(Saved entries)

(** * Code_Agent: the document-understanding pipeline

    A shallow embedding of the parsing, layout and OCR code of the desktop
    application, and the properties proved of it.

    The program:
    - [PyStr], [Re]: the methods of [str] and the functions of [re] that
      the program calls; [Re] is a backtracking matcher with the priorities
      of Python's (leftmost match, alternatives in order, greedy and lazy
      quantifiers, groups);
    - [CodeParser]: [desktop_app/parsing/code_parser.py];
    - [ProblemParser]: [desktop_app/parsing/problem_parser.py];
    - [Py], [Cv], [Np]: exceptions, binary64 and binary32 numbers, the
      calls into OpenCV, NumPy and pytesseract;
    - [ImageProcessor]: [desktop_app/preprocessing/image_processor.py];
    - [OCREngine]: [desktop_app/ocr/ocr_engine.py];
    - [OCRText]: the functions of [ocr_engine.py] on recognised text;
    - [ImagePipeline]: [preprocess_for_ocr] and the enhancement functions
      of [image_processor.py].

    The properties: [Notions] and [MoreNotions] hold what they are stated
    with, [ReFacts], [ParserFacts], [ImageFacts], [OCRFacts] and
    [ParameterFacts] hold the proofs of the specified behaviour; [TextFacts] and [CaptureFacts] hold
    further facts about texts and about the matcher (a match consumes a
    text of its pattern, a group holds a text of its body), and
    [ParserExtras], [ParserNames], [ProblemExtras], [ExampleFields],
    [ImageExtras], [OCRTextExtras] and [OCRExtras] the further properties
    of the program.

    Python [str] values are modelled as [string]: every character is a code
    point in the range 0..255 (the Latin-1 block of Unicode).  The character
    predicates below agree with Python 3 on that range.  Python [int]s are
    [Z] (or [nat] for lengths and indices). *)

From Stdlib Require Import String Ascii List ZArith NArith Bool Arith Lia.
From Stdlib Require Import Sorting.Sorted.
From Stdlib Require Import PrimFloat.
From Stdlib Require FloatOps SpecFloat Uint63.
Import ListNotations.

Local Open Scope list_scope.
Local Open Scope string_scope.

(* ================================================================== *)
(** * Python [str] primitives *)
(* ================================================================== *)

Module PyStr.

(** Code point of a character. *)
Definition ord (c : ascii) : N := N_of_ascii c.

Definition in_range (lo hi : N) (c : ascii) : bool :=
  (N.leb lo (ord c) && N.leb (ord c) hi)%bool.

(** [str.isspace] on one character, which is also the class [\s] of
    [re] for [str] patterns: TAB..CR, FS..US and space, NEL, NBSP. *)
Definition isspace (c : ascii) : bool :=
  in_range 9 13 c || in_range 28 32 c || N.eqb (ord c) 133
  || N.eqb (ord c) 160.

(** The class [\d]: decimal digits. *)
Definition isdecimal (c : ascii) : bool := in_range 48 57 c.

(** The class [\w]: alphanumeric characters and the underscore. *)
Definition isword (c : ascii) : bool :=
  in_range 48 57 c || in_range 65 90 c || N.eqb (ord c) 95
  || in_range 97 122 c || N.eqb (ord c) 170 || in_range 178 179 c
  || N.eqb (ord c) 181 || in_range 185 186 c || in_range 188 190 c
  || in_range 192 214 c || in_range 216 246 c || in_range 248 255 c.

(** [str.isupper] on one character. *)
Definition isupper (c : ascii) : bool :=
  in_range 65 90 c || in_range 192 214 c || in_range 216 222 c.

(** [str.lower] on one character; [ß] and [ÿ] and the micro sign keep
    their code point, the multiplication sign is no letter. *)
Definition lower_char (c : ascii) : ascii :=
  if isupper c then ascii_of_N (ord c + 32) else c.

Fixpoint lower (s : string) : string :=
  match s with
  | EmptyString => EmptyString
  | String c s' => String (lower_char c) (lower s')
  end.

Definition newline : ascii := ascii_of_nat 10.
Definition dquote : ascii := ascii_of_nat 34.

(** The truth value of a string: [bool(s)], true when non-empty. *)
Definition truthy (s : string) : bool :=
  match s with EmptyString => false | String _ _ => true end.

Fixpoint rev_onto (s acc : string) : string :=
  match s with
  | EmptyString => acc
  | String c s' => rev_onto s' (String c acc)
  end.

Definition rev (s : string) : string := rev_onto s EmptyString.

Fixpoint lstrip (s : string) : string :=
  match s with
  | EmptyString => EmptyString
  | String c s' => if isspace c then lstrip s' else s
  end.

Definition rstrip (s : string) : string := rev (lstrip (rev s)).

(** [s.strip()] *)
Definition strip (s : string) : string := rstrip (lstrip s).

(** [s.startswith(p)] *)
Fixpoint startswith (p s : string) : bool :=
  match p, s with
  | EmptyString, _ => true
  | String a p', String b s' => Ascii.eqb a b && startswith p' s'
  | String _ _, EmptyString => false
  end.

(** [p in s] *)
Fixpoint contains (p s : string) : bool :=
  startswith p s ||
  match s with
  | EmptyString => false
  | String _ s' => contains p s'
  end.

Fixpoint take (n : nat) (s : string) : string :=
  match n, s with
  | O, _ => EmptyString
  | S n', String c s' => String c (take n' s')
  | S _, EmptyString => EmptyString
  end.

(** [s.replace(old, new)] for a non-empty [old]: the occurrences are
    taken from the left and do not overlap.  [skip] counts the characters
    of an occurrence that are still to be passed over. *)
Fixpoint replace_from (old new s : string) (skip : nat) : string :=
  match s with
  | EmptyString => EmptyString
  | String c s' =>
      match skip with
      | S n => replace_from old new s' n
      | O =>
          if startswith old s
          then new ++ replace_from old new s' (String.length old - 1)
          else String c (replace_from old new s' 0)
      end
  end.

Definition replace (old new s : string) : string :=
  replace_from old new s 0.

(** [s.split(sep)] for a one-character separator. *)
Fixpoint split_on (sep : ascii) (s cur : string) : list string :=
  match s with
  | EmptyString => [rev cur]
  | String c s' =>
      if Ascii.eqb c sep then rev cur :: split_on sep s' EmptyString
      else split_on sep s' (String c cur)
  end.

Definition split (sep : ascii) (s : string) : list string :=
  split_on sep s EmptyString.

(** [s.split(sep, 1)]: at most one cut, at the first separator. *)
Fixpoint split1_on (sep : ascii) (s cur : string) : list string :=
  match s with
  | EmptyString => [rev cur]
  | String c s' =>
      if Ascii.eqb c sep then [rev cur; s']
      else split1_on sep s' (String c cur)
  end.

Definition split1 (sep : ascii) (s : string) : list string :=
  split1_on sep s EmptyString.

End PyStr.

(* ================================================================== *)
(** * The [re] module: a backtracking matcher *)
(* ================================================================== *)

Module Re.

Import PyStr.

(** Members of a bracketed character class. *)
Inductive citem : Type :=
| CChar (c : ascii)
| CRange (lo hi : ascii)
| CWord                      (* \w *)
| CSpace                     (* \s *)
| CDigit.                    (* \d *)

(** Patterns.  [Rep lz lo hi r] is a quantifier: at least [lo] and at most
    [hi] copies of [r] (no upper bound for [None]); [lz] is true for the
    lazy forms [*?], [+?], [??]. *)
Inductive regex : Type :=
| Eps
| Chr (c : ascii)
| Any                                   (* . *)
| Cls (neg : bool) (items : list citem) (* [...] and [^...] *)
| Cat (r1 r2 : regex)
| Alt (r1 r2 : regex)
| Rep (lz : bool) (lo : nat) (hi : option nat) (r : regex)
| Grp (n : nat) (r : regex)             (* capturing group number n *)
| Bol                                   (* ^ *)
| Eol                                   (* $ *)
| Ahead (r : regex).                    (* (?=...) *)

Record flags : Type := Flags { MULTILINE : bool; DOTALL : bool }.

Definition no_flags : flags := Flags false false.

Definition citem_mem (c : ascii) (i : citem) : bool :=
  match i with
  | CChar d => Ascii.eqb c d
  | CRange lo hi => in_range (ord lo) (ord hi) c
  | CWord => isword c
  | CSpace => isspace c
  | CDigit => isdecimal c
  end.

Definition cls_mem (neg : bool) (items : list citem) (c : ascii) : bool :=
  xorb neg (existsb (citem_mem c) items).

(** A position of the matcher in the subject: the character just before
    it, the text still ahead, and the groups captured so far (the latest
    capture of a group first). *)
Record mstate : Type :=
  MState { prev : option ascii; rest : string; caps : list (nat * string) }.

Definition cont : Type := mstate -> option mstate.

Definition eat (p : ascii -> bool) (st : mstate) (k : cont) : option mstate :=
  match rest st with
  | String c s' => if p c then k (MState (Some c) s' (caps st)) else None
  | EmptyString => None
  end.

(** The text consumed between two positions of one subject. *)
Definition consumed (st st' : mstate) : string :=
  take (String.length (rest st) - String.length (rest st')) (rest st).

Definition or_else (a : option mstate) (b : unit -> option mstate)
  : option mstate :=
  match a with
  | Some x => Some x
  | None => b tt
  end.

### ASSIGNMENT:
Set down the lines of the records exactly, from the first one through the line containing "with, [ReFacts], [ParserFacts], [ImageFacts], [OCRFacts]", and add nothing else.

### RESULT FOR THIS TASK:
(** * Code_Agent: the document-understanding pipeline

    A shallow embedding of the parsing, layout and OCR code of the desktop
    application, and the properties proved of it.

    The program:
    - [PyStr], [Re]: the methods of [str] and the functions of [re] that
      the program calls; [Re] is a backtracking matcher with the priorities
      of Python's (leftmost match, alternatives in order, greedy and lazy
      quantifiers, groups);
    - [CodeParser]: [desktop_app/parsing/code_parser.py];
    - [ProblemParser]: [desktop_app/parsing/problem_parser.py];
    - [Py], [Cv], [Np]: exceptions, binary64 and binary32 numbers, the
      calls into OpenCV, NumPy and pytesseract;
    - [ImageProcessor]: [desktop_app/preprocessing/image_processor.py];
    - [OCREngine]: [desktop_app/ocr/ocr_engine.py];
    - [OCRText]: the functions of [ocr_engine.py] on recognised text;
    - [ImagePipeline]: [preprocess_for_ocr] and the enhancement functions
      of [image_processor.py].

    The properties: [Notions] and [MoreNotions] hold what they are stated
    with, [ReFacts], [ParserFacts], [ImageFacts], [OCRFacts] and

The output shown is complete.